### EXERCISE DATA
--- START ---

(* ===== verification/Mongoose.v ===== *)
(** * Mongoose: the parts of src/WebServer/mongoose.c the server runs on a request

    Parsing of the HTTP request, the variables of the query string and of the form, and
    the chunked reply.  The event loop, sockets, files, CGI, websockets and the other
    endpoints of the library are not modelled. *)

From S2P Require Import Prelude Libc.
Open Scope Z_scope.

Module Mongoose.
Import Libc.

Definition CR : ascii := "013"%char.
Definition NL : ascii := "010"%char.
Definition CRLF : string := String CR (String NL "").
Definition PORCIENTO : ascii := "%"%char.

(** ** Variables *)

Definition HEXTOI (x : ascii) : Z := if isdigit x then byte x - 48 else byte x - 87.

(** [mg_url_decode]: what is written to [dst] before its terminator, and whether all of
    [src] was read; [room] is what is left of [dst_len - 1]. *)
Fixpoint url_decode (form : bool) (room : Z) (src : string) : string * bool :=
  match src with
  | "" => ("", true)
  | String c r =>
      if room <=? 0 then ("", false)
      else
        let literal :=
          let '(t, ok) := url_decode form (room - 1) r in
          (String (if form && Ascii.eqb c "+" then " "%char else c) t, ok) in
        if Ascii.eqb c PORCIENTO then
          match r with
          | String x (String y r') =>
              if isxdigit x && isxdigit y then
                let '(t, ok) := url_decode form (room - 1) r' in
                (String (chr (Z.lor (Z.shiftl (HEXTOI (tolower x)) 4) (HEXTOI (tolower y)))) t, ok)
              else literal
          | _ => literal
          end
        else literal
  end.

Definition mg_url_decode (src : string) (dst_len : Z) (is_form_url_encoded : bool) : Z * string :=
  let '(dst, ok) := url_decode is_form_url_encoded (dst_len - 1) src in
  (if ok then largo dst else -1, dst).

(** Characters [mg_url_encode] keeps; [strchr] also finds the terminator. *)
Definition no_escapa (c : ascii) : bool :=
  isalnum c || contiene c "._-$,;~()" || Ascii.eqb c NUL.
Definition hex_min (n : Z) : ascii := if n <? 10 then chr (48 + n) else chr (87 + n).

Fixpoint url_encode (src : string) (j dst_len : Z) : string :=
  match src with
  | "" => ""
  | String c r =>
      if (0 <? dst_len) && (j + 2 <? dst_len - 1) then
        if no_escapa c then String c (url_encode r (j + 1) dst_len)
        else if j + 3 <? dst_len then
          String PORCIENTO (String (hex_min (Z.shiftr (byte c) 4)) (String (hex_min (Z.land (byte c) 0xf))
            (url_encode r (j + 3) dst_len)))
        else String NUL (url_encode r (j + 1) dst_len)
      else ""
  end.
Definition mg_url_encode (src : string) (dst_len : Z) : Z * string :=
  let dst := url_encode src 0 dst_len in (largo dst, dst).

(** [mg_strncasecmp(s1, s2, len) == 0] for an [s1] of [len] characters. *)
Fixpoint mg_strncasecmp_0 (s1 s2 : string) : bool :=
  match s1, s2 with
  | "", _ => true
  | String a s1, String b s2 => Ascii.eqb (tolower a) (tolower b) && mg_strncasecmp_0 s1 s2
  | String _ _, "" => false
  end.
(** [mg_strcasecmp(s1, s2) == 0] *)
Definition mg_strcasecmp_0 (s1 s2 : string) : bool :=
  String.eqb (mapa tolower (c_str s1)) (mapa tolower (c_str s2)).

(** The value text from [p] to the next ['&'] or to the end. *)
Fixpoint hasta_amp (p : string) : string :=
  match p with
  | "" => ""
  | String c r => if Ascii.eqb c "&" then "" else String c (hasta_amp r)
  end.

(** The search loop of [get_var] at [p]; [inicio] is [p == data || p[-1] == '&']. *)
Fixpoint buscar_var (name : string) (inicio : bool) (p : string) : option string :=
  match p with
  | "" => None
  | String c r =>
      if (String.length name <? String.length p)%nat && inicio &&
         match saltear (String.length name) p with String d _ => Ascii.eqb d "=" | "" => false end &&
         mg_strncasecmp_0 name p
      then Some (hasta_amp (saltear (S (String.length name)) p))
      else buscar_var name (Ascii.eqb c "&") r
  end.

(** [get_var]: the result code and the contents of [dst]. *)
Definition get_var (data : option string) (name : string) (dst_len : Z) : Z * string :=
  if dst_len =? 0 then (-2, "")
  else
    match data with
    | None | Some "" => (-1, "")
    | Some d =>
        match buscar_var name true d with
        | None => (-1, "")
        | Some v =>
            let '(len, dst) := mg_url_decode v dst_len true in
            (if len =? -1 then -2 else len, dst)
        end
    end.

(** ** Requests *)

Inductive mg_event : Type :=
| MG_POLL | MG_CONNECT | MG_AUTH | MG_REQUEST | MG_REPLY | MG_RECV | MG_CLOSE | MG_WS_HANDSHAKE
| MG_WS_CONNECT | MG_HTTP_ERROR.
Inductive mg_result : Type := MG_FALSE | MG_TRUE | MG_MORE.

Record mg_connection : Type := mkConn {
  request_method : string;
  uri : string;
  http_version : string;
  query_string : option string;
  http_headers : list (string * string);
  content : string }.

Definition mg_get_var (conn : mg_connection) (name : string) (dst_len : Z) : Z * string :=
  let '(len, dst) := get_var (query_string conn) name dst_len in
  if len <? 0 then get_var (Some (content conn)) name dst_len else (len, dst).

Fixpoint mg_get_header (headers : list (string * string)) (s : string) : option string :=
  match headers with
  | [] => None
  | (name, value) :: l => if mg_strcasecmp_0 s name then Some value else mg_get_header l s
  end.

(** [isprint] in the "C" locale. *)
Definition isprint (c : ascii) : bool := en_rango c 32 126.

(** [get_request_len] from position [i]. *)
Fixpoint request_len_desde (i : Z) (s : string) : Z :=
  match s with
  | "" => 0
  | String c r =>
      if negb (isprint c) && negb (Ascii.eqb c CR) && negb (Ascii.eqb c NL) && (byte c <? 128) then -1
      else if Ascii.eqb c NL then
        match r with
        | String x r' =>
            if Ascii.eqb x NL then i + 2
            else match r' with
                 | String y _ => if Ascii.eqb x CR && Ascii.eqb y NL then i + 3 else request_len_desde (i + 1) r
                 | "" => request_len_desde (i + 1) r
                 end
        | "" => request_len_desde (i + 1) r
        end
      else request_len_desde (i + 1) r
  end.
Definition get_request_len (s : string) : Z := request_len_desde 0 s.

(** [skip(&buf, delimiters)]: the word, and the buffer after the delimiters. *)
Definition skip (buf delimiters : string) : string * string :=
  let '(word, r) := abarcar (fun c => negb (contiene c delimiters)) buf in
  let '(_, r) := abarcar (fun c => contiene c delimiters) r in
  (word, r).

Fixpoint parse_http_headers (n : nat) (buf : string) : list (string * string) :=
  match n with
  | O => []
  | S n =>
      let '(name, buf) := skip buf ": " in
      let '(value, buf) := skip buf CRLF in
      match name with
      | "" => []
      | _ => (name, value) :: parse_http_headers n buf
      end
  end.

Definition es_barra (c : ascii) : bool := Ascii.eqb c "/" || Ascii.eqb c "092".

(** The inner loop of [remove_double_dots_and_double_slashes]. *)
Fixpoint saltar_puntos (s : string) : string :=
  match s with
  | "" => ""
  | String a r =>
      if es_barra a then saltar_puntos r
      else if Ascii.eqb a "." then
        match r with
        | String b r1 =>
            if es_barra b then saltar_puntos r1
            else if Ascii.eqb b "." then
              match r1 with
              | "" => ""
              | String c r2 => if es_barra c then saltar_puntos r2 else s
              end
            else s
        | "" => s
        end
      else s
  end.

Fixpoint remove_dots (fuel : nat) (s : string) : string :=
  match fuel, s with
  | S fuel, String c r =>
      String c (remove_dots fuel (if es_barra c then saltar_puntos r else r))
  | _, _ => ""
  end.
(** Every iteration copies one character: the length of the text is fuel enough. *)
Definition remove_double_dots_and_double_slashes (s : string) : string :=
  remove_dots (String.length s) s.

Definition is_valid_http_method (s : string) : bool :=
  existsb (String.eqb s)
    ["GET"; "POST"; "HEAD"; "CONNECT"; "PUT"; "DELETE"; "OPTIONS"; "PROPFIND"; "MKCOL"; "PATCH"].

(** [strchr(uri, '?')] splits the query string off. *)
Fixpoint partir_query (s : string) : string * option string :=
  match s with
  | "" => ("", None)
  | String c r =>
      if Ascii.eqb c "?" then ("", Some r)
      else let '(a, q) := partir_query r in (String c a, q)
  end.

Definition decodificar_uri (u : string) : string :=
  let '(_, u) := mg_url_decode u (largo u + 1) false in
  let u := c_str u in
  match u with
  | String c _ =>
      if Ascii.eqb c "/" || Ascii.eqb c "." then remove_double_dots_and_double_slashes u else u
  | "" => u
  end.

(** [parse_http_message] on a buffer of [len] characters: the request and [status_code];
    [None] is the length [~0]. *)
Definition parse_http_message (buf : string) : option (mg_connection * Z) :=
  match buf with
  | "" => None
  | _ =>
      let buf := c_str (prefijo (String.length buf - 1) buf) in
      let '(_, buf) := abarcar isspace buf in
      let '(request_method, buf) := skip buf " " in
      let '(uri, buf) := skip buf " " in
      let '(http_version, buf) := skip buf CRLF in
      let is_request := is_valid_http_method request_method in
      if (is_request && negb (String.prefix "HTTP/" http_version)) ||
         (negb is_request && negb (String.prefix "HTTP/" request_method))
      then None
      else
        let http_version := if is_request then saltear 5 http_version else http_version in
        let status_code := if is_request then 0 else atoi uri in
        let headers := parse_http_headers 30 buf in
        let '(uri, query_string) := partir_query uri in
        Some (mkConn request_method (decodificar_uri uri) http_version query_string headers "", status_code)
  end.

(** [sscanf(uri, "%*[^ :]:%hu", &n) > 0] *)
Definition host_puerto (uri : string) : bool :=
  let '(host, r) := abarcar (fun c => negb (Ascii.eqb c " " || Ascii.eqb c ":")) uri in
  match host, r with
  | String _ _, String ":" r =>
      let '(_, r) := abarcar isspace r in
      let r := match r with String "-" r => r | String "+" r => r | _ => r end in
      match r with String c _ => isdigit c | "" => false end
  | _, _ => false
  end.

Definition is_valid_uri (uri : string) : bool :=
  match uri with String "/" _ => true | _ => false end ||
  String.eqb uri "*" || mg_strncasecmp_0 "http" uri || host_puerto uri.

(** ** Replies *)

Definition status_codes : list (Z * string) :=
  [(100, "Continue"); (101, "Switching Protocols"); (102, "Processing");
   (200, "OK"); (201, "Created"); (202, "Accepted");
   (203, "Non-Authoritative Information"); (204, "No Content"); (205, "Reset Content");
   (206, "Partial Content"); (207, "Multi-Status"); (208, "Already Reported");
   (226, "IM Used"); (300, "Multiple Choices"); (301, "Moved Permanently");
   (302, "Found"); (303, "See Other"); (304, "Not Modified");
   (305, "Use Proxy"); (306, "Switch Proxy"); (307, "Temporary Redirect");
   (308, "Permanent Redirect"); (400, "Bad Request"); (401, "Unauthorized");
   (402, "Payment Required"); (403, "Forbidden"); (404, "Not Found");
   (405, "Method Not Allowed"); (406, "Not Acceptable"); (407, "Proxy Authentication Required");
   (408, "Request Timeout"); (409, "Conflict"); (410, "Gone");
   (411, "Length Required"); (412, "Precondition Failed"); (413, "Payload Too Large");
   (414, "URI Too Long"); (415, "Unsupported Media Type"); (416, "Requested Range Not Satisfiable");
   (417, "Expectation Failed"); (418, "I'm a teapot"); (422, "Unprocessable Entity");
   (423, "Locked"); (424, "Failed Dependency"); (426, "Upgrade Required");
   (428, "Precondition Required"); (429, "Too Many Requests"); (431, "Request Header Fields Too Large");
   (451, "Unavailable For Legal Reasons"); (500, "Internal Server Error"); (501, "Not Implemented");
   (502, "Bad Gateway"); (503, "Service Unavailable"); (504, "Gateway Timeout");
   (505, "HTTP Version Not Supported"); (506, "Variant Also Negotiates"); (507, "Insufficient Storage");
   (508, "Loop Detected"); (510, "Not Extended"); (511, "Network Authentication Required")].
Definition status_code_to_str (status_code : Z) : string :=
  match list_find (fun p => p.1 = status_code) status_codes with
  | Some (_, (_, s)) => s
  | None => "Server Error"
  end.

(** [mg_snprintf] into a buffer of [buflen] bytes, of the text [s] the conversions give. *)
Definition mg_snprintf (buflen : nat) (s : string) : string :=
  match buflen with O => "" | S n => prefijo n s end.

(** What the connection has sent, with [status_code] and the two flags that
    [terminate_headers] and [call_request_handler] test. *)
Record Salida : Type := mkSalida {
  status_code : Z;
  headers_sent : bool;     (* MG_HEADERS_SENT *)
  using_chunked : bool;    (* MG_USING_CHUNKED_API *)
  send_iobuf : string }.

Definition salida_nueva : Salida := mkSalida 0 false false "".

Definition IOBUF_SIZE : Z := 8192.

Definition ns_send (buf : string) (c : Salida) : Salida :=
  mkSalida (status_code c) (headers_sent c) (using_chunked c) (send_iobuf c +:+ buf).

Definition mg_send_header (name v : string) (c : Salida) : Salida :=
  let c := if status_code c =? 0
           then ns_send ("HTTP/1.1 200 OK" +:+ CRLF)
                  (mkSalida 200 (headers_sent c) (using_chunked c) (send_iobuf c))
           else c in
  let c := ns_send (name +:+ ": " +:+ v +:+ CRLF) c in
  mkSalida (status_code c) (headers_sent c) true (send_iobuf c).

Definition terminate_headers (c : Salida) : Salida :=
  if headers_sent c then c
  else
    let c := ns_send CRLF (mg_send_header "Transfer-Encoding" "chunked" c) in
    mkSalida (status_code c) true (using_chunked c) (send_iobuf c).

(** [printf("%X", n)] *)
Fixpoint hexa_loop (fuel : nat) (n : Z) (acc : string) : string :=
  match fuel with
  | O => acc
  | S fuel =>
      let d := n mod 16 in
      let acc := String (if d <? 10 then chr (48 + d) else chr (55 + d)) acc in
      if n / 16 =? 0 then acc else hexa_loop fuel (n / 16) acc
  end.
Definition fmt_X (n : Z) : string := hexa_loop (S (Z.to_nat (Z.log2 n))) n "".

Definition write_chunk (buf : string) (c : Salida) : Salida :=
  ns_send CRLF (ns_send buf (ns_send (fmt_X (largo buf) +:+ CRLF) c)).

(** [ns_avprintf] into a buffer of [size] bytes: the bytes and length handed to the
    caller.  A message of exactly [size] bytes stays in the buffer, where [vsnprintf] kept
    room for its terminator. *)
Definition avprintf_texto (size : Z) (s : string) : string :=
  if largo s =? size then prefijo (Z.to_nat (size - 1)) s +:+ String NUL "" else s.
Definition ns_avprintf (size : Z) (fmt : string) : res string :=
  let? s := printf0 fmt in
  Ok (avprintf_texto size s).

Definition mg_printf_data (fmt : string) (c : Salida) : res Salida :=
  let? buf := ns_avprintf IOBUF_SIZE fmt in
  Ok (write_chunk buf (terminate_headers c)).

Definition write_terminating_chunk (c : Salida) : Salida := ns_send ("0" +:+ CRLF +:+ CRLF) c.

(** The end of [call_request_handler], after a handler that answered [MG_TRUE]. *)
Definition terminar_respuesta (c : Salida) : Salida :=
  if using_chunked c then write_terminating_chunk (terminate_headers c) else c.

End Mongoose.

--- END ---
--- START ---

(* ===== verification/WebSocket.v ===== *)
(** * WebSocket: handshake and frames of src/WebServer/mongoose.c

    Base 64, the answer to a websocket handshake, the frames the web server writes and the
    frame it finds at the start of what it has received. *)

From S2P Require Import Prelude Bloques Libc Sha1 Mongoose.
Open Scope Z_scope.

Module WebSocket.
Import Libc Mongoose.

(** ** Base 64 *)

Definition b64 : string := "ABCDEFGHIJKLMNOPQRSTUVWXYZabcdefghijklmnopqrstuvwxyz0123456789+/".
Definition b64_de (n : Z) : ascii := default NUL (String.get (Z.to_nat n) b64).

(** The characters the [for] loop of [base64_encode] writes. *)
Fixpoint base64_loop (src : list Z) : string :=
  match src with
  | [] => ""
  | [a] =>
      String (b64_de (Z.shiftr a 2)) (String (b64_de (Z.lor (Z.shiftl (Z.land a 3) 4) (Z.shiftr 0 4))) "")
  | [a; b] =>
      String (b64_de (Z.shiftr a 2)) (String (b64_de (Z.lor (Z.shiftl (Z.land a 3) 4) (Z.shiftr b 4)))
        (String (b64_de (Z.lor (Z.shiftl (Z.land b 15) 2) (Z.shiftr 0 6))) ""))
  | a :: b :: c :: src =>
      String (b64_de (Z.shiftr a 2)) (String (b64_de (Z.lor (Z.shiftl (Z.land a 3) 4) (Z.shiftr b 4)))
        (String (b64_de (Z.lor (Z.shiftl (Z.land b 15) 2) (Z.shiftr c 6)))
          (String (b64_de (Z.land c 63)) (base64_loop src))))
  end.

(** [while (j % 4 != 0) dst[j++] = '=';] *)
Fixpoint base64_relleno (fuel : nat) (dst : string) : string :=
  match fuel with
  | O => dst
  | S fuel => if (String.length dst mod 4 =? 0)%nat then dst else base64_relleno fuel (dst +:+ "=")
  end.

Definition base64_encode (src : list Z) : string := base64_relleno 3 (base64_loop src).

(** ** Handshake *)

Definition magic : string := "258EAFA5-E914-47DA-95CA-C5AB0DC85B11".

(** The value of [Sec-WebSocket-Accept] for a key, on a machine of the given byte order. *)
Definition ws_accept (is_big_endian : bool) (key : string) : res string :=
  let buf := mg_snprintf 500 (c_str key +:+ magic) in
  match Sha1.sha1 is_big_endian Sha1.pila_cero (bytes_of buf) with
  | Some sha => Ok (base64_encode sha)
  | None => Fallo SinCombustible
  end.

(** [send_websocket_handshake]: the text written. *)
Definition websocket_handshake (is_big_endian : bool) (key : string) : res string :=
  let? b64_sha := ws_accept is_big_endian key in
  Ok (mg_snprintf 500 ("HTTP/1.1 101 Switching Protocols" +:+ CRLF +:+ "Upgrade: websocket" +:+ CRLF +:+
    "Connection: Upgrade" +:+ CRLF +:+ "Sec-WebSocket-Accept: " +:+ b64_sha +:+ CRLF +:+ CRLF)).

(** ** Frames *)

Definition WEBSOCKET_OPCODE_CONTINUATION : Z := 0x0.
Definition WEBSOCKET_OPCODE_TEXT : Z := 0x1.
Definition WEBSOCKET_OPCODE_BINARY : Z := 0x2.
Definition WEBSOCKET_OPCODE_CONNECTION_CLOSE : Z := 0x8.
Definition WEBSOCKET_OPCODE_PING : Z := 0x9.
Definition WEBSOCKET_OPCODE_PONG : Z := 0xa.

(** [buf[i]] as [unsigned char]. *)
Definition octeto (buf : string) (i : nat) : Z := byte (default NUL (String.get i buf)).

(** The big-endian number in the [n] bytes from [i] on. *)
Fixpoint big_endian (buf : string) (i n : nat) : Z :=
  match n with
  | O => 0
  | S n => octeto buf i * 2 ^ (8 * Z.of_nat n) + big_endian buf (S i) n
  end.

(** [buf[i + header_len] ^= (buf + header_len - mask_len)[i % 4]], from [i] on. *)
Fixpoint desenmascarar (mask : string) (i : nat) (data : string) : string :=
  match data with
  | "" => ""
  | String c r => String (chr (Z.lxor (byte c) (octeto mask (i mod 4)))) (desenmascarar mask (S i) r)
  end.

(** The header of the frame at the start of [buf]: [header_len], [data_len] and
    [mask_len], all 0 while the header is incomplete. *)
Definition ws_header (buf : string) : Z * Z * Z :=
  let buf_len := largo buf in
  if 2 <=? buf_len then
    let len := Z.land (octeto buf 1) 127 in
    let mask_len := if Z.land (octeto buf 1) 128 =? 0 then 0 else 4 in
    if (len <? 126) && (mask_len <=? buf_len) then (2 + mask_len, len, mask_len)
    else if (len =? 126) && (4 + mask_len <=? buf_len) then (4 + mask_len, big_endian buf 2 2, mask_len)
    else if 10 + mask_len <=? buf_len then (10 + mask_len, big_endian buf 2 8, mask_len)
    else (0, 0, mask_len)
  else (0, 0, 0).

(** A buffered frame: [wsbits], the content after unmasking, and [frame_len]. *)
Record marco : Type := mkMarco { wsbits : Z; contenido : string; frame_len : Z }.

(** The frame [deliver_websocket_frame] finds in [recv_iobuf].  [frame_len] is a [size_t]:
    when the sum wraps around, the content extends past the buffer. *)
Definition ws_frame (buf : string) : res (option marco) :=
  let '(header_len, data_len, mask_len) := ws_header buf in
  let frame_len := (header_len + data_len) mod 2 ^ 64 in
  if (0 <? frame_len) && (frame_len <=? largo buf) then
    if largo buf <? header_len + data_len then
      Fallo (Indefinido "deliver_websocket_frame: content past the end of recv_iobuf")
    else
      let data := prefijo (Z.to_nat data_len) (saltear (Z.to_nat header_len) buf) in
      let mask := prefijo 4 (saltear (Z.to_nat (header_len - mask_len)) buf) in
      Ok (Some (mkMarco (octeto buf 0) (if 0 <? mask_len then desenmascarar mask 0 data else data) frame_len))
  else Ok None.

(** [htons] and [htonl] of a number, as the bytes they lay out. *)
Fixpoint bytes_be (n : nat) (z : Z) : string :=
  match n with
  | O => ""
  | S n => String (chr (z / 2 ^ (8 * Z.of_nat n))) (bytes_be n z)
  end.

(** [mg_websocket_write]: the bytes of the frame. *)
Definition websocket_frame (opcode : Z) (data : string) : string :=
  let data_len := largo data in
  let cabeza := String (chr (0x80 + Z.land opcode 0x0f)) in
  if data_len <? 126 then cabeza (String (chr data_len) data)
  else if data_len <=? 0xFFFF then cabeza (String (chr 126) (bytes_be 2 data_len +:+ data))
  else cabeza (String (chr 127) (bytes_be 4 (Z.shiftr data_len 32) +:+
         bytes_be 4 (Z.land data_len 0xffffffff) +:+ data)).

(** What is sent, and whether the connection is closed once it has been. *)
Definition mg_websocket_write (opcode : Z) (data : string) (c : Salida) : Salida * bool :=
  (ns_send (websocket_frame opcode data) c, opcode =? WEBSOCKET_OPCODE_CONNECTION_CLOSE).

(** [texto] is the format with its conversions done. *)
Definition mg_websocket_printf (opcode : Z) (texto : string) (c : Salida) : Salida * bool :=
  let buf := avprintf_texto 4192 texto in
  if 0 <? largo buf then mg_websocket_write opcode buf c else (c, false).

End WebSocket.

--- END ---
--- START ---

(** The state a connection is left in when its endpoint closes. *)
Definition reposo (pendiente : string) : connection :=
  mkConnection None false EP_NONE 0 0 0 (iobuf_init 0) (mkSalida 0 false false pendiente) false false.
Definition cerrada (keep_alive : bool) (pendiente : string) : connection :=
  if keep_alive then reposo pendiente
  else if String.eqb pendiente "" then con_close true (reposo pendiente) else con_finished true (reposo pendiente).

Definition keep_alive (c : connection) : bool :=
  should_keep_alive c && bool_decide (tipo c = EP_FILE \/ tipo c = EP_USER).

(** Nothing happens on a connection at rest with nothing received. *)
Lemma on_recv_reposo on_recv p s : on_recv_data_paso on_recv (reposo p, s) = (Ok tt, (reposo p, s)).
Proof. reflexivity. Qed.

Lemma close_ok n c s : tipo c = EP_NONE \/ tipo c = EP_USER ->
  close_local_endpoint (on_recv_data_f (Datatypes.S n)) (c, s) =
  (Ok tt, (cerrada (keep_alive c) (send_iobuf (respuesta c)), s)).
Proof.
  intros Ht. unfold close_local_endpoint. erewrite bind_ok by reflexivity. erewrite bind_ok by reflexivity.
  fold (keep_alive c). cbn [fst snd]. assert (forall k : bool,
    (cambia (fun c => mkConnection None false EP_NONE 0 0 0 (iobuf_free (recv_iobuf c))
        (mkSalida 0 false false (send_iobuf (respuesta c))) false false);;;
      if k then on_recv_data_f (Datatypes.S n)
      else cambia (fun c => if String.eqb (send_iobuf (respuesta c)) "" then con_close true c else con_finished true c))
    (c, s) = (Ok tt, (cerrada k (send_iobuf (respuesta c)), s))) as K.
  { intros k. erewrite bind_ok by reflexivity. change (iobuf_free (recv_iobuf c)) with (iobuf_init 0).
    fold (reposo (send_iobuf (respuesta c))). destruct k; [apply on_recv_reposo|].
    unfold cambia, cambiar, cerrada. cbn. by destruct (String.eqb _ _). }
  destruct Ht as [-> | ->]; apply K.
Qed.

--- END ---

### YOUR OBJECTIVE
Can you repeat, word for word, every line above from the one containing "(** [strchr(uri, '?')]" down to the one containing "let '(_, buf) := abarcar isspace buf in", including both?

### WRITTEN ANSWER
(** [strchr(uri, '?')] splits the query string off. *)
Fixpoint partir_query (s : string) : string * option string :=
  match s with
  | "" => ("", None)
  | String c r =>
      if Ascii.eqb c "?" then ("", Some r)
      else let '(a, q) := partir_query r in (String c a, q)
  end.

Definition decodificar_uri (u : string) : string :=
  let '(_, u) := mg_url_decode u (largo u + 1) false in
  let u := c_str u in
  match u with
  | String c _ =>
      if Ascii.eqb c "/" || Ascii.eqb c "." then remove_double_dots_and_double_slashes u else u
  | "" => u
  end.

(** [parse_http_message] on a buffer of [len] characters: the request and [status_code];
    [None] is the length [~0]. *)
Definition parse_http_message (buf : string) : option (mg_connection * Z) :=
  match buf with
  | "" => None
  | _ =>
      let buf := c_str (prefijo (String.length buf - 1) buf) in
      let '(_, buf) := abarcar isspace buf in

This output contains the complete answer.